(* ===== verification/MessageQueue.v ===== *)
(** * The message queue (common/utils/message_queue.py)

    A queue with selective dequeuing: [get] takes a predicate and returns a
    Deferred, [put] serves the first waiter whose predicate accepts the message.
    Deferreds are numbered; what fired them is logged in order. *)

From stdpp Require Import prelude list.
From S2P Require Import Prelude.

Module MessageQueue.
Section message_queue.
Context {Msg : Type}.

(** What a Deferred fires with: a message, the error of [reset], or the
    CancelledError that [Deferred.cancel] gives when the canceller did not fire it. *)
Inductive firing : Type := Callback (m : Msg) | ResetError | Cancelled.

Record mq : Type := mk_mq {
  mq_waiting : list (nat * option (Msg → bool));
  mq_queue : list Msg;
  mq_fired : list (nat * firing);
  mq_next : nat;
}.
Definition init : mq := mk_mq [] [] [] 0.

Definition wants (predicate : option (Msg → bool)) (m : Msg) : bool :=
  match predicate with None => true | Some p => p m end.

Definition reset : M mq unit :=
  modify (λ q, mk_mq [] [] (mq_fired q ++ ((λ w, (w.1, ResetError)) <$> mq_waiting q)) (mq_next q)).

Definition put (obj : Msg) : M mq unit := λ q,
  match find_index (λ w : nat * option (Msg → bool), wants w.2 obj) (mq_waiting q) with
  | Some (i, (d, _)) =>
      (Ok tt, mk_mq (delete i (mq_waiting q)) (mq_queue q) (mq_fired q ++ [(d, Callback obj)]) (mq_next q))
  | None => (Ok tt, mk_mq (mq_waiting q) (mq_queue q ++ [obj]) (mq_fired q) (mq_next q))
  end.

Definition get (predicate : option (Msg → bool)) : M mq nat := λ q,
  match find_index (wants predicate) (mq_queue q) with
  | Some (i, m) =>
      (Ok (mq_next q), mk_mq (mq_waiting q) (delete i (mq_queue q))
                         (mq_fired q ++ [(mq_next q, Callback m)]) (S (mq_next q)))
  | None =>
      (Ok (mq_next q), mk_mq (mq_waiting q ++ [(mq_next q, predicate)]) (mq_queue q)
                         (mq_fired q) (S (mq_next q)))
  end.

(** The loop of [_cancelGet] over [range(len(self.waiting))]; it goes on after
    the [pop], with the indices of the longer list. *)
Fixpoint cancel_loop (d : nat) (i : nat) (rounds : nat) : M mq unit :=
  match rounds with
  | 0 => mret tt
  | S rounds =>
      q ← get_state;
      w ← lift (of_option IndexError (mq_waiting q !! i));
      _ ← (if bool_decide (w.1 = d)
           then modify (λ q, mk_mq (delete i (mq_waiting q)) (mq_queue q) (mq_fired q) (mq_next q))
           else mret tt);
      cancel_loop d (S i) rounds
  end.
Definition cancelGet (d : nat) : M mq unit := λ q, cancel_loop d 0 (length (mq_waiting q)) q.
(** [d.cancel()] of a Deferred that has not fired *)
Definition cancel (d : nat) : M mq unit :=
  _ ← cancelGet d;
  modify (λ q, mk_mq (mq_waiting q) (mq_queue q) (mq_fired q ++ [(d, Cancelled)]) (mq_next q)).

(** ** The invariant *)

(** No message is queued that a waiter wants; waiters are numbered in the order
    they came and have not fired; nothing fired twice. *)
Record ok (q : mq) : Prop := {
  ok_idle : ∀ m w, m ∈ mq_queue q → w ∈ mq_waiting q → wants w.2 m = false;
  ok_ids : NoDup ((mq_waiting q).*1 ++ (mq_fired q).*1);
  ok_next : ∀ d, d ∈ (mq_waiting q).*1 ++ (mq_fired q).*1 → d < mq_next q;
}.

Inductive op : Type := Put (m : Msg) | Get (p : option (Msg → bool)) | Reset.
Definition run_op (o : op) : M mq unit :=
  match o with
  | Put m => put m
  | Get p => _ ← get p; mret tt
  | Reset => reset
  end.
Fixpoint run_ops (l : list op) : M mq unit :=
  match l with [] => mret tt | o :: l => _ ← run_op o; run_ops l end.

Definition delivered (q : mq) : list Msg :=
  omap (λ e : nat * firing, match e.2 with Callback m => Some m | _ => None end) (mq_fired q).

Lemma ok_init : ok init.
Proof. split; cbn; [|constructor|]; intros *; by intros ?%not_elem_of_nil. Qed.

Lemma serve_perm {A} (l1 l2 : list A) (w : A) (f : list A) :
  (l1 ++ w :: l2) ++ f ≡ₚ (l1 ++ l2) ++ f ++ [w].
Proof.
  rewrite <- Permutation_middle, (assoc_L (++) (l1 ++ l2)). apply Permutation_cons_append.
Qed.

Lemma put_ok m q : ok q → ∃ q', put m q = (Ok tt, q') ∧ ok q'.
Proof.
  intros [Hidle Hids Hnext]. unfold put. destruct (find_index _ _) as [[i [d p]]|] eqn:Hf.
  - apply find_index_split in Hf as (l1 & l2 & Hw & Hp & Hdel & _). eexists. split; [done|].
    assert ((mq_waiting q).*1 ++ (mq_fired q).*1 ≡ₚ
            (delete i (mq_waiting q)).*1 ++ (mq_fired q ++ [(d, Callback m)]).*1) as Hperm.
    { rewrite Hdel, Hw, !fmap_app. apply serve_perm. }
    split; cbn [mq_waiting mq_queue mq_fired mq_next].
    + intros m' w Hm Hin. apply Hidle; [done|]. rewrite Hdel in Hin. rewrite Hw.
      apply elem_of_app in Hin as [?|?]; apply elem_of_app; [by left|right; by right].
    + by rewrite <- Hperm.
    + intros d'. rewrite <- Hperm. apply Hnext.
  - eexists. split; [done|]. split; [|done|done]. cbn [mq_waiting mq_queue].
    intros m' w [Hm| ->%list_elem_of_singleton]%elem_of_app Hw; [by apply Hidle|].
    by apply (proj1 (find_index_None _ _) Hf).
Qed.

Lemma get_ok p q : ok q → ∃ q', get p q = (Ok (mq_next q), q') ∧ ok q'.
Proof.
  intros [Hidle Hids Hnext].
  assert (mq_next q ∉ (mq_waiting q).*1 ++ (mq_fired q).*1) as Hfresh by (intros ?%Hnext; lia).
  unfold get. destruct (find_index _ _) as [[i m]|] eqn:Hf.
  - apply find_index_split in Hf as (l1 & l2 & Hq & Hp & Hdel & _). eexists. split; [done|].
    split; cbn [mq_waiting mq_queue mq_fired mq_next]; rewrite ?fmap_app, ?(assoc_L (++)).
    + intros m' w Hm. apply Hidle. rewrite Hdel in Hm. rewrite Hq.
      apply elem_of_app in Hm as [?|?]; apply elem_of_app; [by left|right; by right].
    + cbn [fmap list_fmap fst]. rewrite <- Permutation_cons_append. by constructor.
    + intros d [Hd%Hnext| ->%list_elem_of_singleton]%elem_of_app; cbn; lia.
  - eexists. split; [done|].
    assert ((mq_waiting q ++ [(mq_next q, p)]).*1 ++ (mq_fired q).*1 ≡ₚ
            mq_next q :: (mq_waiting q).*1 ++ (mq_fired q).*1) as Hperm.
    { rewrite fmap_app. cbn. by rewrite <- Permutation_cons_append. }
    split; cbn [mq_waiting mq_queue mq_fired mq_next].
    + intros m w Hm [Hw| ->%list_elem_of_singleton]%elem_of_app; [by apply Hidle|].
      by apply (proj1 (find_index_None _ _) Hf).
    + rewrite Hperm. by constructor.
    + intros d. rewrite Hperm. intros [-> |Hd%Hnext]%elem_of_cons; lia.
Qed.

Lemma reset_ok q : ok q → ok (reset q).2.
Proof.
  intros [Hidle Hids Hnext].
  assert ((mq_fired q ++ ((λ w, (w.1, ResetError)) <$> mq_waiting q)).*1 ≡ₚ
          (mq_waiting q).*1 ++ (mq_fired q).*1) as Hperm.
  { rewrite fmap_app, <- list_fmap_compose. cbn. rewrite Permutation_app_comm. done. }
  split; cbn; [intros ? ?; by intros ?%not_elem_of_nil|by rewrite Hperm|].
  intros d. rewrite Hperm. apply Hnext.
Qed.

Lemma run_op_ok o q : ok q → ∃ q', run_op o q = (Ok tt, q') ∧ ok q'.
Proof.
  intros Hok. destruct o as [m|p|]; cbn [run_op]; [by apply put_ok| |by eexists; split; [|apply reset_ok]].
  destruct (get_ok p q Hok) as (q' & Hq & Hok'). exists q'. by erewrite M_bind_eq.
Qed.
Lemma run_ops_ok l q : ok q → ∃ q', run_ops l q = (Ok tt, q') ∧ ok q'.
Proof.
  revert q. induction l as [|o l IH]; intros q Hok; [by exists q|].
  destruct (run_op_ok o q Hok) as (q1 & Hq1 & Hok1). destruct (IH q1 Hok1) as (q' & Hq' & Hok').
  exists q'. split; [|done]. cbn [run_ops]. by erewrite M_bind_eq.
Qed.

(** Whatever puts, gets and resets are made on a new queue, no message is
    kept that a pending getter would accept, and no Deferred fires twice. *)
Theorem queue_never_starves l :
  ∃ q, run_ops l init = (Ok tt, q) ∧
    (∀ m w, m ∈ mq_queue q → w ∈ mq_waiting q → wants w.2 m = false) ∧
    NoDup ((mq_waiting q).*1 ++ (mq_fired q).*1).
Proof.
  destruct (run_ops_ok l init ok_init) as (q & Hq & [H1 H2 _]). by exists q.
Qed.

(** ** No message is lost or made up *)

Definition puts (l : list op) : list Msg :=
  omap (λ o, match o with Put m => Some m | _ => None end) l.
Definition resets (l : list op) : bool := existsb (λ o, match o with Reset => true | _ => false end) l.

Lemma run_op_conserves o q q' :
  run_op o q = (Ok tt, q') → resets [o] = false →
  delivered q' ++ mq_queue q' ≡ₚ delivered q ++ mq_queue q ++ puts [o].
Proof.
  destruct o as [m|p|]; cbn [run_op]; [| |done]; intros Hrun _.
  - unfold put in Hrun. destruct (find_index _ _) as [[i [d p]]|] eqn:Hf; injection Hrun as <-;
      unfold delivered; cbn [mq_fired mq_queue].
    + rewrite omap_app. cbn. rewrite <- (assoc_L (++)), (Permutation_app_comm [m]). done.
    + done.
  - apply M_bind_Ok in Hrun as (n & q1 & Hrun & [= <-]). unfold get in Hrun.
    destruct (find_index _ _) as [[i m]|] eqn:Hf; injection Hrun as _ <-.
    + apply find_index_split in Hf as (l1 & l2 & Hq & _ & Hdel & _).
      unfold delivered. cbn [mq_fired mq_queue]. rewrite omap_app, Hdel, Hq. cbn.
      rewrite (right_id_L [] (++)), <- (assoc_L (++)). cbn.
      apply Permutation_app; [done|]. by rewrite <- Permutation_middle.
    + cbn.
      by rewrite (right_id_L [] (++)).
Qed.

(** As long as the queue is not reset, the messages put are, as a multiset,
    the messages handed to getters and the messages still queued. *)
Theorem queue_conserves l q q' :
  run_ops l q = (Ok tt, q') → resets l = false →
  delivered q' ++ mq_queue q' ≡ₚ delivered q ++ mq_queue q ++ puts l.
Proof.
  revert q. induction l as [|o l IH]; intros q Hrun Hres; cbn [run_ops] in Hrun.
  { injection Hrun as <-. cbn. by rewrite (right_id_L [] (++)). }
  apply M_bind_Ok in Hrun as ([] & q1 & Hq1 & Hrun). cbn in Hres.
  apply orb_false_iff in Hres as [Hr1 Hr2].
  rewrite (IH q1 Hrun Hr2), (assoc_L (++)), (run_op_conserves o q q1 Hq1) by (cbn; by rewrite Hr1).
  rewrite <- !(assoc_L (++)). destruct o; cbn; [done|done|done].
Qed.

(** Get hands out the earliest queued message its predicate accepts, and put
    serves the earliest waiter that accepts the message; everything else keeps
    its place. *)
Theorem queue_order p m q :
  (∀ i x, find_index (wants p) (mq_queue q) = Some (i, x) →
     ∃ l1 l2, mq_queue q = l1 ++ x :: l2 ∧ wants p x = true ∧ (∀ y, y ∈ l1 → wants p y = false) ∧
       get p q = (Ok (mq_next q), mk_mq (mq_waiting q) (l1 ++ l2)
                   (mq_fired q ++ [(mq_next q, Callback x)]) (S (mq_next q)))) ∧
  (∀ i d r, find_index (λ w, wants w.2 m) (mq_waiting q) = Some (i, (d, r)) →
     ∃ l1 l2, mq_waiting q = l1 ++ (d, r) :: l2 ∧ (∀ w, w ∈ l1 → wants w.2 m = false) ∧
       put m q = (Ok tt, mk_mq (l1 ++ l2) (mq_queue q) (mq_fired q ++ [(d, Callback m)]) (mq_next q))).
Proof.
  split.
  - intros i x Hf. destruct (find_index_first _ _ _ _ Hf) as (l1 & l2 & ? & ? & ? & Hd & _).
    exists l1, l2. split_and!; [done..|]. unfold get. by rewrite Hf, Hd.
  - intros i d r Hf. destruct (find_index_first _ _ _ _ Hf) as (l1 & l2 & ? & ? & ? & Hd & _).
    exists l1, l2. split_and!; [done..|]. unfold put. by rewrite Hf, Hd.
Qed.

(** ** Cancelling *)

Lemma cancel_loop_skip d i rounds q l1 l2 :
  mq_waiting q = l1 ++ l2 → i + rounds ≤ length l1 → (∀ w, w ∈ l1 → w.1 ≠ d) →
  ∀ more, cancel_loop d i (rounds + more) q = cancel_loop d (i + rounds) more q.
Proof.
  intros Hw. revert i. induction rounds as [|rounds IH]; intros i Hlen Hne more.
  { by rewrite Nat.add_0_r. }
  cbn [plus cancel_loop]. erewrite M_bind_eq by done.
  destruct (lookup_lt_is_Some_2 l1 i) as [w Hi]; [lia|].
  assert (mq_waiting q !! i = Some w) as Hqi by (rewrite Hw; by apply lookup_app_l_Some).
  erewrite M_bind_eq by (unfold lift; by rewrite Hqi).
  rewrite bool_decide_eq_false_2 by (by apply Hne; eapply list_elem_of_lookup_2).
  erewrite M_bind_eq by done. rewrite IH by (done || lia). f_equal. lia.
Qed.

(** Cancelling a pending get removes its waiter, but the loop of _cancelGet
    goes on with the indices of the longer list: unless the waiter was the last
    one it ends in an IndexError, and the Deferred is left without a result. *)
Theorem cancel_raises l1 d p l2 q :
  mq_waiting q = l1 ++ (d, p) :: l2 → d ∉ (l1 ++ l2).*1 →
  let q' := mk_mq (l1 ++ l2) (mq_queue q) (mq_fired q) (mq_next q) in
  cancel d q =
  match l2 with
  | [] => (Ok tt, mk_mq l1 (mq_queue q) (mq_fired q ++ [(d, Cancelled)]) (mq_next q))
  | _ => (Raise IndexError, q')
  end.
Proof.
  intros Hw Hd q'.
  assert (∀ w, w ∈ l1 → w.1 ≠ d) as H1.
  { intros w Hin <-. apply Hd. rewrite fmap_app, elem_of_app. left. by apply list_elem_of_fmap_2. }
  assert (∀ w, w ∈ l1 ++ l2 → w.1 ≠ d) as H2.
  { intros w Hin <-. apply Hd. by apply list_elem_of_fmap_2. }
  assert (mq_waiting q !! length l1 = Some (d, p)) as Hl by (rewrite Hw; by apply list_lookup_middle).
  assert (delete (length l1) (mq_waiting q) = l1 ++ l2) as Hdel by (rewrite Hw; apply delete_middle).
  assert (cancelGet d q = cancel_loop d (S (length l1)) (length l2) q') as Hloop.
  { unfold cancelGet. rewrite Hw, length_app. cbn [length].
    rewrite (cancel_loop_skip d 0 (length l1) q l1 ((d, p) :: l2)) by (done || lia). cbn [plus cancel_loop].
    erewrite M_bind_eq by done. erewrite M_bind_eq by (unfold lift; by rewrite Hl).
    rewrite bool_decide_eq_true_2 by done. erewrite M_bind_eq by done. unfold q'. by rewrite Hdel. }
  unfold cancel. destruct l2 as [|w l2].
  - erewrite M_bind_eq by (rewrite Hloop; done). unfold q'. by rewrite app_nil_r.
  - apply M_bind_Raise_eq. rewrite Hloop. cbn [length].
    replace (S (length l2)) with (length l2 + 1) by lia.
    rewrite (cancel_loop_skip d _ (length l2) q' (l1 ++ w :: l2) []); [| |rewrite length_app; simpl; lia|done].
    2:{ by rewrite app_nil_r. }
    cbn [cancel_loop]. erewrite M_bind_eq by done. apply M_bind_Raise_eq. unfold lift.
    rewrite lookup_ge_None_2; [done|]. unfold q'. cbn. rewrite length_app. simpl. lia.
Qed.
End message_queue.

(** ** Witnesses *)

Definition even_only : option (nat → bool) := Some Nat.even.
Definition two_waiters : mq (Msg := nat) :=
  (run_ops [Put 3; Get even_only; Get even_only] init).2.

Lemma queue_conserves_witness :
  ∃ q', run_ops [Put 3; Put 4; Get even_only; Get None] init = (Ok tt, q') ∧
    delivered q' ++ mq_queue q' ≡ₚ [3; 4].
Proof.
  eexists. split; [vm_compute; reflexivity|].
  apply (queue_conserves [Put 3; Put 4; Get even_only; Get None] init); reflexivity.
Defined.

Lemma cancel_raises_witness : (cancel 0 two_waiters).1 = Raise IndexError.
Proof.
  rewrite (cancel_raises [] 0 even_only [(1, even_only)] two_waiters).
  - reflexivity.
  - reflexivity.
  - apply (bool_decide_unpack _). vm_compute. exact I.
Defined.
End MessageQueue.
════════════════════
#### TASK DIRECTIONS
Each line of the material with the word "ResetError" in it should be listed.

#### YOUR RESPONSE
Inductive firing : Type := Callback (m : Msg) | ResetError | Cancelled.
  modify (λ q, mk_mq [] [] (mq_fired q ++ ((λ w, (w.1, ResetError)) <$> mq_waiting q)) (mq_next q)).
  assert ((mq_fired q ++ ((λ w, (w.1, ResetError)) <$> mq_waiting q)).*1 ≡ₚ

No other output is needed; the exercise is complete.